- TASK
Wherever the line with "c1)%N :: utf8_decode r1" sits in the listing below, transcribe from it up to and including the line with "6800; 6992; 7088;", exactly, and leave the remaining lines out.

#####

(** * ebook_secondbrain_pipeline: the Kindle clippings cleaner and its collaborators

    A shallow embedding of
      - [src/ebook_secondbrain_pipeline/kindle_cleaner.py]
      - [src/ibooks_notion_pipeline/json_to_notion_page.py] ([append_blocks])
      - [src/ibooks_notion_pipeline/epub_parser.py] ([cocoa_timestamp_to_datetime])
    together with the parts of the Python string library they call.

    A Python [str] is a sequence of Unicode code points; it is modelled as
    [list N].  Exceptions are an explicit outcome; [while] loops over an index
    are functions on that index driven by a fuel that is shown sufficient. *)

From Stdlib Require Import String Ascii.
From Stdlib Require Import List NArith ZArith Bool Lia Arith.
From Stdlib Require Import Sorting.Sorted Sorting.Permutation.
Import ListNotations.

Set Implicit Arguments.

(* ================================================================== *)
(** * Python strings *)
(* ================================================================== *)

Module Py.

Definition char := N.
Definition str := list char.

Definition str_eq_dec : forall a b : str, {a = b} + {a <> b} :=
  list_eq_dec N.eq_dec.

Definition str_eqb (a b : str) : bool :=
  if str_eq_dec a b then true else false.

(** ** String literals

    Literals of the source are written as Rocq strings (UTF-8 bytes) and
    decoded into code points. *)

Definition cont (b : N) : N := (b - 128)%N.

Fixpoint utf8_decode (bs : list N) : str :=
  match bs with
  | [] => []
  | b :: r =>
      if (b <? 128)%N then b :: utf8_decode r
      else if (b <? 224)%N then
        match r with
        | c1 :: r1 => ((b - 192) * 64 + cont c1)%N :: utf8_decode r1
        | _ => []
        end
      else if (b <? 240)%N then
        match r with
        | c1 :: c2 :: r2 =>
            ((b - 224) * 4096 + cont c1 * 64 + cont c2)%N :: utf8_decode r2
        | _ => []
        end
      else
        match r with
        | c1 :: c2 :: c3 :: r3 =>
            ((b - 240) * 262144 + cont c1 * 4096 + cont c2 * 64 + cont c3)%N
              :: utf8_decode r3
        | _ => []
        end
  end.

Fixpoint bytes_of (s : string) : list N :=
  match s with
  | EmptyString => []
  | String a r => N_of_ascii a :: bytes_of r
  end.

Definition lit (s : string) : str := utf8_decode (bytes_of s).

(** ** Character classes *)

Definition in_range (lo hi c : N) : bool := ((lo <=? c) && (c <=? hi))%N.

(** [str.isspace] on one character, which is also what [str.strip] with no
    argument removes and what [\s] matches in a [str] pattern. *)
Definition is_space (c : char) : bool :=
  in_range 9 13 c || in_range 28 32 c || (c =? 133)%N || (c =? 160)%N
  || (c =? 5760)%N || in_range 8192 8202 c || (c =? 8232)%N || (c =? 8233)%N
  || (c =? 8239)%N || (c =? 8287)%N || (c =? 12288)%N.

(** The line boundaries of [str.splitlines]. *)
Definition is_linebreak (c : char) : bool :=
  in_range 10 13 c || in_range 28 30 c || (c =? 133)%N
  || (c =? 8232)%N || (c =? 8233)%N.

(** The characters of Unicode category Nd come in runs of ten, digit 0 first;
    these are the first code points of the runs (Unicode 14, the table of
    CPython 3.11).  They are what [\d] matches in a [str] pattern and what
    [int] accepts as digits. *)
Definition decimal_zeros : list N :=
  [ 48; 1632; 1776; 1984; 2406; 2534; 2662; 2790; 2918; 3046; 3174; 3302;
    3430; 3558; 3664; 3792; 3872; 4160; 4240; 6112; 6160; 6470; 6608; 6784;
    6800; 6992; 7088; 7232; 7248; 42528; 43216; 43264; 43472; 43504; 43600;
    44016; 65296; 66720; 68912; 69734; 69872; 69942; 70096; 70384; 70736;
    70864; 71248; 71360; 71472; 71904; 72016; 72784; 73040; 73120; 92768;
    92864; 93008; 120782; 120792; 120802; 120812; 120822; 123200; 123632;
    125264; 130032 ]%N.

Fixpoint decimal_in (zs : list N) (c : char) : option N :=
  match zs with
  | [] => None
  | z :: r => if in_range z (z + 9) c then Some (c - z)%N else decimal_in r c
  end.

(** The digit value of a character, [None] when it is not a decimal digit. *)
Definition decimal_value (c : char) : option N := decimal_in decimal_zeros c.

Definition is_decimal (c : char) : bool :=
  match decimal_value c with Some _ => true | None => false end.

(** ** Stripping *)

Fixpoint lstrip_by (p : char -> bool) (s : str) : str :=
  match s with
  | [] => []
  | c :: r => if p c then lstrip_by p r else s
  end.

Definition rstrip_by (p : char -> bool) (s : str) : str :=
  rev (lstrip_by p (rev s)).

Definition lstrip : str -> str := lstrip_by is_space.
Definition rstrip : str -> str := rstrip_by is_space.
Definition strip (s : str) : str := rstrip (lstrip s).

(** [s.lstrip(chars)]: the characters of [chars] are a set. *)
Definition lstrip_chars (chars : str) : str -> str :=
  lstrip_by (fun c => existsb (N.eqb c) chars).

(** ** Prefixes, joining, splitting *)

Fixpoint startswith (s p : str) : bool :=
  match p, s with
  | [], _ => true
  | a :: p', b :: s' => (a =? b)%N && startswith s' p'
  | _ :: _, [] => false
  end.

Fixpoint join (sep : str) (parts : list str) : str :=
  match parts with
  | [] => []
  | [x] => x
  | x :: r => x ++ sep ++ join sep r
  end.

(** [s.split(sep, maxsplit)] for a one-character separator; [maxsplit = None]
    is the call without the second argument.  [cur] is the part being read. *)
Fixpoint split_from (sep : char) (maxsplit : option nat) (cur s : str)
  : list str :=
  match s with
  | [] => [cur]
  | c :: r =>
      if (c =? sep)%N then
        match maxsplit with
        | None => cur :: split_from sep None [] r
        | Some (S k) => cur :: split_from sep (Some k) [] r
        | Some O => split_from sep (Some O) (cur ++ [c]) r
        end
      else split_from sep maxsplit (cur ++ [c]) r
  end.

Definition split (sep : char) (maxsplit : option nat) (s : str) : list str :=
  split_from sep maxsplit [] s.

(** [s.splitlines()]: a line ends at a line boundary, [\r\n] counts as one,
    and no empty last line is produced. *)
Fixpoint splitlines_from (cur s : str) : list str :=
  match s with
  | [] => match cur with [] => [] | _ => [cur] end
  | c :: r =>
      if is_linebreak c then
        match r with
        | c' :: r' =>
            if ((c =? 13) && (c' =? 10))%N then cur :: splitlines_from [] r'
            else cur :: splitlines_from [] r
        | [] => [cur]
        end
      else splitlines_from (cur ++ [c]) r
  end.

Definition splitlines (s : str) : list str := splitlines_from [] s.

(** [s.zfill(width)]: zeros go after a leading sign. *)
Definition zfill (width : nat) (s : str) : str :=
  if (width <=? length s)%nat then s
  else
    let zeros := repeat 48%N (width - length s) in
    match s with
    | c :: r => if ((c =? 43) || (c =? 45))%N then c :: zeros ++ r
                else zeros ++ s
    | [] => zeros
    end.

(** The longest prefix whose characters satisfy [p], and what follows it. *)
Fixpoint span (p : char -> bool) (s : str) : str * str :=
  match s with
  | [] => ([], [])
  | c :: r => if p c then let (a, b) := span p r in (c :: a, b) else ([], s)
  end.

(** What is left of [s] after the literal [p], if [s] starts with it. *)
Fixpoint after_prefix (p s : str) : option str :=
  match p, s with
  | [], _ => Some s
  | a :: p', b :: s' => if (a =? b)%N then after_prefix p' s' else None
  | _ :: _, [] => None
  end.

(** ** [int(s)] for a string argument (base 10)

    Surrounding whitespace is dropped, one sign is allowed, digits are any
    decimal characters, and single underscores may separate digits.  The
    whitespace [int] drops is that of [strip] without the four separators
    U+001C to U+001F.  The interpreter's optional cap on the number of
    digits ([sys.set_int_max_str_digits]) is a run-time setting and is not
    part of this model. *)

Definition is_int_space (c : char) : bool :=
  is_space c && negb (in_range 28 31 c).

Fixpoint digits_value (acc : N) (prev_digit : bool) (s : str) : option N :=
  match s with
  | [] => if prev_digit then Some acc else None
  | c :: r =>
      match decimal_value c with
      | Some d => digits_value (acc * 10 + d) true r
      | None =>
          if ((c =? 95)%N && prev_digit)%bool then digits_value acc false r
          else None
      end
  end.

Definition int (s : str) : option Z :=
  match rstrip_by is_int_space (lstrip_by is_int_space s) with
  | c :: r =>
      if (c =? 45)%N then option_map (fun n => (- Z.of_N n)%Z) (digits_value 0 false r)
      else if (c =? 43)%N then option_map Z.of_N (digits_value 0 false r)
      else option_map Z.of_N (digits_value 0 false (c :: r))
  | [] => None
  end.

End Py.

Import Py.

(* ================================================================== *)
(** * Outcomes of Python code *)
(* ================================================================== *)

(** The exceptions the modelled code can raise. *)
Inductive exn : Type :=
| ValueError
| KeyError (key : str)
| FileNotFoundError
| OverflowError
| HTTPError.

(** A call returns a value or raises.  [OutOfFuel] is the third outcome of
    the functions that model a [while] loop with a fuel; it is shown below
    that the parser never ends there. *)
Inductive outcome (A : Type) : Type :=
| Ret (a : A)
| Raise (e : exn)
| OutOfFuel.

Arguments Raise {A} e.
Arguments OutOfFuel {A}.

#####

- SOLUTION TO THIS EXERCISE
        | c1 :: r1 => ((b - 192) * 64 + cont c1)%N :: utf8_decode r1
        | _ => []
        end
      else if (b <? 240)%N then
        match r with
        | c1 :: c2 :: r2 =>
            ((b - 224) * 4096 + cont c1 * 64 + cont c2)%N :: utf8_decode r2
        | _ => []
        end
      else
        match r with
        | c1 :: c2 :: c3 :: r3 =>
            ((b - 240) * 262144 + cont c1 * 4096 + cont c2 * 64 + cont c3)%N
              :: utf8_decode r3
        | _ => []
        end
  end.

Fixpoint bytes_of (s : string) : list N :=
  match s with
  | EmptyString => []
  | String a r => N_of_ascii a :: bytes_of r
  end.

Definition lit (s : string) : str := utf8_decode (bytes_of s).

(** ** Character classes *)

Definition in_range (lo hi c : N) : bool := ((lo <=? c) && (c <=? hi))%N.

(** [str.isspace] on one character, which is also what [str.strip] with no
    argument removes and what [\s] matches in a [str] pattern. *)
Definition is_space (c : char) : bool :=
  in_range 9 13 c || in_range 28 32 c || (c =? 133)%N || (c =? 160)%N
  || (c =? 5760)%N || in_range 8192 8202 c || (c =? 8232)%N || (c =? 8233)%N
  || (c =? 8239)%N || (c =? 8287)%N || (c =? 12288)%N.

(** The line boundaries of [str.splitlines]. *)
Definition is_linebreak (c : char) : bool :=
  in_range 10 13 c || in_range 28 30 c || (c =? 133)%N
  || (c =? 8232)%N || (c =? 8233)%N.

(** The characters of Unicode category Nd come in runs of ten, digit 0 first;
    these are the first code points of the runs (Unicode 14, the table of
    CPython 3.11).  They are what [\d] matches in a [str] pattern and what
    [int] accepts as digits. *)
Definition decimal_zeros : list N :=
  [ 48; 1632; 1776; 1984; 2406; 2534; 2662; 2790; 2918; 3046; 3174; 3302;
    3430; 3558; 3664; 3792; 3872; 4160; 4240; 6112; 6160; 6470; 6608; 6784;
    6800; 6992; 7088; 7232; 7248; 42528; 43216; 43264; 43472; 43504; 43600;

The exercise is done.